Pas besoin d’instructions génétiques
Les chercheurs ont alors combiné diverses approches pour étudier le motif anarchique de ces écailles. Ils ont effectué des reconstructions informatiques à haute résolution de la géométrie en 3D, de la texture et de la couleur de chaque tête de crocodile étudié. Ils ont ensuite analysé les propriétés statistiques de ces écailles à l’aide de logiciels spécifiques développés par l’Université de Berne et d’outils de la géométrie aléatoire utilisées par D. Lambert.
Les analyses démontrent que la taille, la forme et la distribution spatiale des écailles faciales des crocodiles est largement aléatoire et asymétrique, avec une grande variabilité interindividuelle, à l’inverse de ce que l’on observe chez les serpents et les lézards. Ils ont découvert que leur motif possède effectivement la signature de ce phénomène bien connu en physique, mais inédit en biologie : « le cracking ». Ce dernier est dû au rétrécissement d’une couche de matériau adhérant à un substrat qui ne rétrécit pas.
Le « cracking » chez le crocodile
L’hypothèse de la formation de la peau par craquage a été testée à l’aide de techniques de biologie du développement. La tête du crocodile a ceci de particulier qu’elle arbore de minuscules récepteurs de pression disséminés. Grâce à eux, ces reptiles détectent des différences de pression lorsque la surface de l’eau est agitée par une proie et peuvent ainsi s’en approcher rapidement, même dans la nuit.
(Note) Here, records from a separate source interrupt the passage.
Lemma write_log_stdout_short (text : string) (new_section : bool) (l : Logger.t) :
  (String.length text <= 200)%nat ->
  Logger.stdout (Logger.write_log text new_section l)
  = Logger.stdout l +:+ record_text (text, new_section).
Proof.
  intros Hshort. destruct l as [out file].
  unfold Logger.write_log, record_text.
  assert ((200 <? String.length text)%nat = false) as -> by (apply Nat.ltb_ge; lia).
  rewrite (slice_to_all 200 text Hshort).
  destruct new_section, file; simpl; rewrite ?append_assoc; reflexivity.
Qed.

Lemma replay_file (records : list (string * bool)) (l : Logger.t) :
  Logger.file_text (replay records l) = Logger.file_text l +:+ records_text records.
Proof.
  revert l. induction records as [|[text new_section] records IH]; intros l.
  - simpl. by rewrite append_nil_r.
  - change (replay ((text, new_section) :: records) l)
      with (replay records (Logger.write_log text new_section l)).
    rewrite IH. unfold Logger.file_text at 1. rewrite write_log_file. simpl.
    by rewrite append_assoc.
Qed.

Lemma replay_stays_open (records : list (string * bool)) (l : Logger.t) :
  is_Some (Logger.LOGFILE l) -> is_Some (Logger.LOGFILE (replay records l)).
Proof.
  revert l. induction records as [|[text new_section] records IH]; intros l Hl;
    [done|].
  apply IH. by rewrite write_log_file.
Qed.

Lemma replay_file_open (r : string * bool) (records : list (string * bool))
    (l : Logger.t) :
  is_Some (Logger.LOGFILE (replay (r :: records) l)).
Proof.
  destruct r as [text new_section].
  apply (replay_stays_open records). by rewrite write_log_file.
Qed.

(** X1.  Whatever is written with [write_log], in whatever number of calls,
    the log file holds what it held before followed by the records in the
    order of the calls, each in full; and after the first call the file is
    open. *)
Theorem log_file_in_order (r : string * bool) (records : list (string * bool))
    (l : Logger.t) :
  Logger.LOGFILE (replay (r :: records) l)
  = Some (Logger.file_text l +:+ records_text (r :: records)).
Proof.
  destruct (replay_file_open r records l) as [written Hopen].
  pose proof (replay_file (r :: records) l) as Htext.
  unfold Logger.file_text at 1 in Htext. rewrite Hopen in Htext. simpl in Htext.
  by rewrite Hopen, Htext.
Qed.
(* ===== verification/Json.v ===== *)
(** * Json: [serde_json::Value] as the program uses it

    A JSON object is [serde_json]'s default [Map], a [BTreeMap]: the entries in
    key order, each key once. Numbers keep the three representations the crate
    distinguishes; a float is kept by its bit pattern, since no modelled code
    computes with one. *)

From Stdlib Require Import ZArith Lia.
From stdpp Require Import base option list strings countable.
From S2P Require Import Prelude Str.

Inductive number : Type :=
  | PosInt (n : Z)
  | NegInt (n : Z)
  | Float (bits : Z).

Inductive json : Type :=
  | JNull
  | JBool (b : bool)
  | JNum (n : number)
  | JStr (s : string)
  | JArr (items : list json)
  | JObj (fields : list (string * json)).

Definition fields : Type := list (string * json).

#[export] Instance number_eq_dec : EqDecision number.
Proof. solve_decision. Defined.

(** ** Maps *)

(** [map.get(key)]. *)
Fixpoint get (m : fields) (key : string) : option json :=
  match m with
  | [] => None
  | (k, v) :: m' => if decide (k = key) then Some v else get m' key
  end.

Definition contains_key (m : fields) (key : string) : bool :=
  match get m key with Some _ => true | None => false end.

(** [map.insert(key, v)]: replaces the entry or inserts it in key order. *)
Fixpoint insert (key : string) (v : json) (m : fields) : fields :=
  match m with
  | [] => [(key, v)]
  | (k, w) :: m' =>
      if decide (k = key) then (k, v) :: m'
      else if str_le key k then (key, v) :: (k, w) :: m'
      else (k, w) :: insert key v m'
  end.

(** The [json!({..})] macro on literal entries. *)
Definition obj (l : list (string * json)) : json :=
  JObj (foldl (λ m kv, insert kv.1 kv.2 m) [] l).

Lemma get_insert_eq key v m : get (insert key v m) key = Some v.
Proof.
  induction m as [|[k w] m IH]; simpl; [by rewrite decide_True|].
  case_decide; simplify_eq/=; [by rewrite decide_True|].
  destruct (str_le key k); simpl; [by rewrite decide_True|].
  by rewrite decide_False.
Qed.

Lemma get_insert_ne key key' v m :
  key ≠ key' → get (insert key v m) key' = get m key'.
Proof.
  intros Hne. induction m as [|[k w] m IH]; simpl.
  { by rewrite decide_False. }
  case_decide; simplify_eq/=; [by rewrite !decide_False|].
  destruct (str_le key k); simpl; [by rewrite (decide_False (P:=key = key'))|].
  by rewrite IH.
Qed.

(** ** Accessors of [Value] *)

Definition as_str (v : json) : option string :=
  match v with JStr s => Some s | _ => None end.
Definition as_bool (v : json) : option bool :=
  match v with JBool b => Some b | _ => None end.
Definition as_array (v : json) : option (list json) :=
  match v with JArr l => Some l | _ => None end.
Definition as_object (v : json) : option fields :=
  match v with JObj m => Some m | _ => None end.
Definition as_u64 (v : json) : option Z :=
  match v with JNum (PosInt n) => Some n | _ => None end.
Definition as_i64 (v : json) : option Z :=
  match v with
  | JNum (PosInt n) => if (n <=? I64_MAX)%Z then Some n else None
  | JNum (NegInt n) => Some n
  | _ => None
  end.

Definition is_array (v : json) : bool := match v with JArr _ => true | _ => false end.
Definition is_boolean (v : json) : bool := match v with JBool _ => true | _ => false end.
Definition is_null (v : json) : bool := match v with JNull => true | _ => false end.
Definition is_number (v : json) : bool := match v with JNum _ => true | _ => false end.
Definition is_object (v : json) : bool := match v with JObj _ => true | _ => false end.
Definition is_string (v : json) : bool := match v with JStr _ => true | _ => false end.

(** [value.get(key)] on any value: [None] unless it is an object. *)
Definition vget (v : json) (key : string) : option json :=
  match v with JObj m => get m key | _ => None end.

Definition jstr_list (l : list string) : json := JArr (map JStr l).
Definition jint (n : Z) : json :=
  JNum (if (0 <=? n)%Z then PosInt n else NegInt n).

(** [map.get(key).and_then(Value::as_str)]. *)
Definition get_str (m : fields) (key : string) : option string :=
  get m key ≫= as_str.

(** ** Decidable equality and encoding

    Values are compared by [==] and used inside records that must be
    comparable, so [json] gets its instances through generic trees. *)

Fixpoint json_eqb (a b : json) {struct a} : bool :=
  match a, b with
  | JNull, JNull => true
  | JBool x, JBool y => Bool.eqb x y
  | JNum x, JNum y => bool_decide (x = y)
  | JStr x, JStr y => bool_decide (x = y)
  | JArr xs, JArr ys =>
      (fix go (xs ys : list json) : bool :=
         match xs, ys with
         | [], [] => true
         | x :: xs', y :: ys' => json_eqb x y && go xs' ys'
         | _, _ => false
         end) xs ys
  | JObj xs, JObj ys =>
      (fix go (xs ys : list (string * json)) : bool :=
         match xs, ys with
         | [], [] => true
         | (k, x) :: xs', (k', y) :: ys' =>
             bool_decide (k = k') && json_eqb x y && go xs' ys'
         | _, _ => false
         end) xs ys
  | _, _ => false
  end.

(** Induction that reaches the values inside arrays and objects. *)
Section json_ind'.
Variable P : json → Prop.
Hypothesis Hnull : P JNull.
Hypothesis Hbool : ∀ b, P (JBool b).
Hypothesis Hnum : ∀ n, P (JNum n).
Hypothesis Hstr : ∀ s, P (JStr s).
Hypothesis Harr : ∀ l, Forall P l → P (JArr l).
Hypothesis Hobj : ∀ m, Forall (λ kv, P kv.2) m → P (JObj m).

Fixpoint json_ind' (v : json) : P v :=
  match v with
  | JNull => Hnull
  | JBool b => Hbool b
  | JNum n => Hnum n
  | JStr s => Hstr s
  | JArr l => Harr l ((fix go (l : list json) : Forall P l :=
      match l with
      | [] => List.Forall_nil _
      | x :: l' => List.Forall_cons _ _ _ (json_ind' x) (go l')
      end) l)
  | JObj m => Hobj m ((fix go (m : fields) : Forall (λ kv, P kv.2) m :=
      match m with
      | [] => List.Forall_nil _
      | kv :: m' => List.Forall_cons _ kv _ (json_ind' kv.2) (go m')
      end) m)
  end.
End json_ind'.

Lemma json_eqb_eq a b : json_eqb a b = true ↔ a = b.
Proof.
  revert b. induction a as [|x|n|s|l IH|m IH] using json_ind';
    intros [|y|n'|s'|l'|m']; simpl; try (split; intros; done || congruence).
  - rewrite Bool.eqb_true_iff. naive_solver.
  - rewrite bool_decide_eq_true. naive_solver.
  - rewrite bool_decide_eq_true. naive_solver.
  - revert l'. induction IH as [|x l Hx HF IH]; intros [|y l']; try (split; intros; done || congruence).
    rewrite andb_true_iff, Hx, IH. naive_solver.
  - revert m'. induction IH as [|[k x] m Hx HF IH]; intros [|[k' y] m']; try (split; intros; done || congruence).
    rewrite !andb_true_iff, bool_decide_eq_true, IH. simpl in Hx. rewrite Hx. naive_solver.
Qed.

#[export] Instance json_eq_dec : EqDecision json.
Proof.
  intros a b. destruct (json_eqb a b) eqn:E.
  - left. by apply json_eqb_eq.
  - right. intros ->. by rewrite (proj2 (json_eqb_eq b b) eq_refl) in E.
Defined.

#[export] Instance number_countable : Countable number.
Proof.
  refine (inj_countable'
    (λ n, match n with PosInt z => (0, z) | NegInt z => (1, z) | Float z => (2, z) end)
    (λ p : nat * Z, match p with (0, z) => PosInt z | (1, z) => NegInt z | (_, z) => Float z end) _).
  by intros [].
Defined.

(** Leaves of the tree that encodes a value. *)
Definition json_leaf : Type := bool + number + string.

Fixpoint json_to_tree (v : json) : gen_tree json_leaf :=
  match v with
  | JNull => GenNode 0 []
  | JBool b => GenLeaf (inl (inl b))
  | JNum n => GenLeaf (inl (inr n))
  | JStr s => GenLeaf (inr s)
  | JArr l => GenNode 1 (map json_to_tree l)
  | JObj m => GenNode 2 (map (λ kv, GenNode 3 [GenLeaf (inr kv.1); json_to_tree kv.2]) m)
  end.

Fixpoint json_of_tree (t : gen_tree json_leaf) : json :=
  match t with
  | GenLeaf (inl (inl b)) => JBool b
  | GenLeaf (inl (inr n)) => JNum n
  | GenLeaf (inr s) => JStr s
  | GenNode 1 ts => JArr (map json_of_tree ts)
  | GenNode 2 ts =>
      JObj (map (λ t, match t with
                      | GenNode _ [GenLeaf (inr k); t'] => (k, json_of_tree t')
                      | _ => ("", JNull)
                      end) ts)
  | GenNode _ _ => JNull
  end.

Lemma json_of_to_tree v : json_of_tree (json_to_tree v) = v.
Proof.
  induction v as [| | | |l IH|m IH] using json_ind'; simpl; try done.
  - f_equal. induction IH; simpl; congruence.
  - f_equal. induction IH as [|[k x] m Hx HF IH]; simpl in *; congruence.
Qed.

#[export] Instance json_countable : Countable json :=
  inj_countable' json_to_tree json_of_tree json_of_to_tree.

#[export] Hint Rewrite get_insert_eq : bus.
Les chercheurs ont pu déterminer que la configuration de ces organes sensoriels est établie au stade embryonnaire et que leur morphologie se dessine avant l’apparition des écailles. Des sillons apparaissent ensuite autour des récepteurs et établissent des interconnections pour former un réseau continu de plis sur la peau en développement.
Ce processus génère un motif anarchique d’écailles polygonales, dont les formes résultent vraisemblablement de la tension mécanique exercée sur la peau épaisse et rigide par la croissance rapide du squelette sous-jacent. La continuité de la peau, quant à elle, est maintenue par une prolifération cellulaire très fortement augmentée dans la région profonde des sillons formant les fissures. L’importance de paramètres purement physiques dans l’élaboration de la forme tridimensionnelle de l’embryon a probablement été largement sous-estimée. C’est potentiellement pertinent pour tous les stades du développement embryonnaire, chez tous les animaux.
Le « cracking » pour expliquer les fissures de la peau associées à certaines pathologies
Le motif des écailles faciales de crocodiles ressemble à celui formé par les rides sur le visage humain, ainsi qu’à la configuration de fissures de la peau associée à certaines pathologies, telles que le psoriasis, le diabète ou l’eczéma. Les résultats pionniers de cette équipe invitent à explorer les interactions réciproques entre les paramètres génétiques et physiques aléatoires, tels que le stress mécanique, aussi bien au stade embryonnaire qu’adulte chez de nombreuses espèces.
Une recherche née d’une rencontre et d’un partage d’idées
« Cette recherche est née de ma rencontre avec Michel Milinkovitch, du Département de génétique et évolution de l’Université de Genève. Preuve que les collaborations et les découvertes scientifiques émergent parfois simplement d’une rencontre et d’un partage d’idées » se réjouit Dominique Lambert. Ces résultats montrent également combien l’interdisciplinarité, chère à l’Université de Namur, est essentielle puisqu’ils prouvent, une fois de plus, que la physique et les mathématiques peuvent contribuer à la compréhension de phénomènes biologiques.